◆ Exercise directions ◆
Starting with the first line and ending with the one that holds "Class MmioDevice (H", retype the entries exactly.

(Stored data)
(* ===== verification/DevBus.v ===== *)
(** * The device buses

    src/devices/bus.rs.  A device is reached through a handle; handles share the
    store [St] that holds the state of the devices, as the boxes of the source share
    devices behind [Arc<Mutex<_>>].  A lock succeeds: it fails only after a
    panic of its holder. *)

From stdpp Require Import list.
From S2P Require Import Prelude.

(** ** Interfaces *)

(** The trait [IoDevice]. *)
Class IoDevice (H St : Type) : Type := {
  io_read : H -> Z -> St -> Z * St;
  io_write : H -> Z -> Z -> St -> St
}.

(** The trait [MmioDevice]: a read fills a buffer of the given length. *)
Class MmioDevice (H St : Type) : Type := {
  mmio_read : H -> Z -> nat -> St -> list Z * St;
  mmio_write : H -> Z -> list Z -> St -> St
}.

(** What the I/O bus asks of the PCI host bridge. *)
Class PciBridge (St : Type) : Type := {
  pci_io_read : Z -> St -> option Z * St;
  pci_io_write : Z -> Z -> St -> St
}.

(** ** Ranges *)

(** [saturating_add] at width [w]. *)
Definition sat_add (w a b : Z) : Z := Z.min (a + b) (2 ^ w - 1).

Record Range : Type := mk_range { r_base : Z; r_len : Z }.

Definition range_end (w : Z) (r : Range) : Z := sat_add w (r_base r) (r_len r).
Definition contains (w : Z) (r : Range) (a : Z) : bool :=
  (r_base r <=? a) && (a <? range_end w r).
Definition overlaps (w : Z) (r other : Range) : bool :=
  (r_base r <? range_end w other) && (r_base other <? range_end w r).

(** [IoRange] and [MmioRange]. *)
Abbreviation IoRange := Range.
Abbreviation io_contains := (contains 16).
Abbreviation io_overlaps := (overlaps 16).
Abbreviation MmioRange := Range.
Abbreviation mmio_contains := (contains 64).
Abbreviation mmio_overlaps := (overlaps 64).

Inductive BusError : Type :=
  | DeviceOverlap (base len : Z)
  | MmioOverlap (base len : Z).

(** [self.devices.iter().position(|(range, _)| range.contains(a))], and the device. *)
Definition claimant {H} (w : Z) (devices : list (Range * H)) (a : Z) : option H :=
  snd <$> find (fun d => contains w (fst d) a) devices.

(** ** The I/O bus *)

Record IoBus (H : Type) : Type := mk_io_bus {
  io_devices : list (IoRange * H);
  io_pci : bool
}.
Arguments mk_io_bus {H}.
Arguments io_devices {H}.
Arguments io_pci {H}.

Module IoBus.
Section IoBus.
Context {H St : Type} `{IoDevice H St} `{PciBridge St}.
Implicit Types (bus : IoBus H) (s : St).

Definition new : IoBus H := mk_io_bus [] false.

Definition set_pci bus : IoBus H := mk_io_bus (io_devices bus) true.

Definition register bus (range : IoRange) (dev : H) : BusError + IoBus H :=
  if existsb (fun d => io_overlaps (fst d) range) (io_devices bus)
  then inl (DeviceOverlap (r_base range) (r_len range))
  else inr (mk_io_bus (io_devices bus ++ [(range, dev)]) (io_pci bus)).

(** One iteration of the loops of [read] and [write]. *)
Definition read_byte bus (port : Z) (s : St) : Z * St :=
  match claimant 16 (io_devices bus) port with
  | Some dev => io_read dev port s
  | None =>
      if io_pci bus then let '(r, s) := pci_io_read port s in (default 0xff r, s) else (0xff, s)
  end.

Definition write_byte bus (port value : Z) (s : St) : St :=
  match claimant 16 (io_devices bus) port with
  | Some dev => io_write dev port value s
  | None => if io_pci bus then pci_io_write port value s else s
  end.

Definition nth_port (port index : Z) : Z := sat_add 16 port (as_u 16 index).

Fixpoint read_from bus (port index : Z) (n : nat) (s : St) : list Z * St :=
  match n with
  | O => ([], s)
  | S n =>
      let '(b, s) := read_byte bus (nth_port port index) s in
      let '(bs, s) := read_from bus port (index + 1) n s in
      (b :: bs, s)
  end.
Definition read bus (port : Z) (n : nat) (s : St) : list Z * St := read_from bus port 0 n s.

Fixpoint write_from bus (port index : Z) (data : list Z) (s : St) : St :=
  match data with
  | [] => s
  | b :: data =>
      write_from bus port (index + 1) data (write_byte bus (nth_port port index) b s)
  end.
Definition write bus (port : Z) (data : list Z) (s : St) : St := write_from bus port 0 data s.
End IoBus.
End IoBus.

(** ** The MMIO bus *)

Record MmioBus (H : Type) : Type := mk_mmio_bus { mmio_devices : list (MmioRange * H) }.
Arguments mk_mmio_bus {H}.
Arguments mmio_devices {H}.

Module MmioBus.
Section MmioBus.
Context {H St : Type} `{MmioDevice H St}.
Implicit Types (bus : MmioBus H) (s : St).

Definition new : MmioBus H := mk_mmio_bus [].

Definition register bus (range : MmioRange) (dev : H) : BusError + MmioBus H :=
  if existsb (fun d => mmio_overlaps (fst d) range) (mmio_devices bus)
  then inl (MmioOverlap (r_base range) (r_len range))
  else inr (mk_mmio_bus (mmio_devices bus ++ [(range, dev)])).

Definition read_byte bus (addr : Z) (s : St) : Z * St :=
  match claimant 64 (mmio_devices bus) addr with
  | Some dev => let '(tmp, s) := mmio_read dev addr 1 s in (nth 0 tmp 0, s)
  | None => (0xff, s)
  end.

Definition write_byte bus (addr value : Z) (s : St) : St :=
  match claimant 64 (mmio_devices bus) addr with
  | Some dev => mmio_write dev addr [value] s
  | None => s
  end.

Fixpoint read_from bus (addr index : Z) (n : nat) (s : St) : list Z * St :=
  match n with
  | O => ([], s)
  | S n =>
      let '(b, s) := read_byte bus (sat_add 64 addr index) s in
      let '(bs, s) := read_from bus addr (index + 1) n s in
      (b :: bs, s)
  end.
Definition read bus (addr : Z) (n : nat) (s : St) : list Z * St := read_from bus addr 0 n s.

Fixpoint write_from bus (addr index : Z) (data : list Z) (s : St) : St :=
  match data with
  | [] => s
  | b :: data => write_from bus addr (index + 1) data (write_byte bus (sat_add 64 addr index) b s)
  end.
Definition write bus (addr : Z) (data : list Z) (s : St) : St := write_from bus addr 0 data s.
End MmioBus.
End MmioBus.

◆ Response ◆
(* ===== verification/DevBus.v ===== *)
(** * The device buses

    src/devices/bus.rs.  A device is reached through a handle; handles share the
    store [St] that holds the state of the devices, as the boxes of the source share
    devices behind [Arc<Mutex<_>>].  A lock succeeds: it fails only after a
    panic of its holder. *)

From stdpp Require Import list.
From S2P Require Import Prelude.

(** ** Interfaces *)

(** The trait [IoDevice]. *)
Class IoDevice (H St : Type) : Type := {
  io_read : H -> Z -> St -> Z * St;
  io_write : H -> Z -> Z -> St -> St
}.

(** The trait [MmioDevice]: a read fills a buffer of the given length. *)
Class MmioDevice (H St : Type) : Type := {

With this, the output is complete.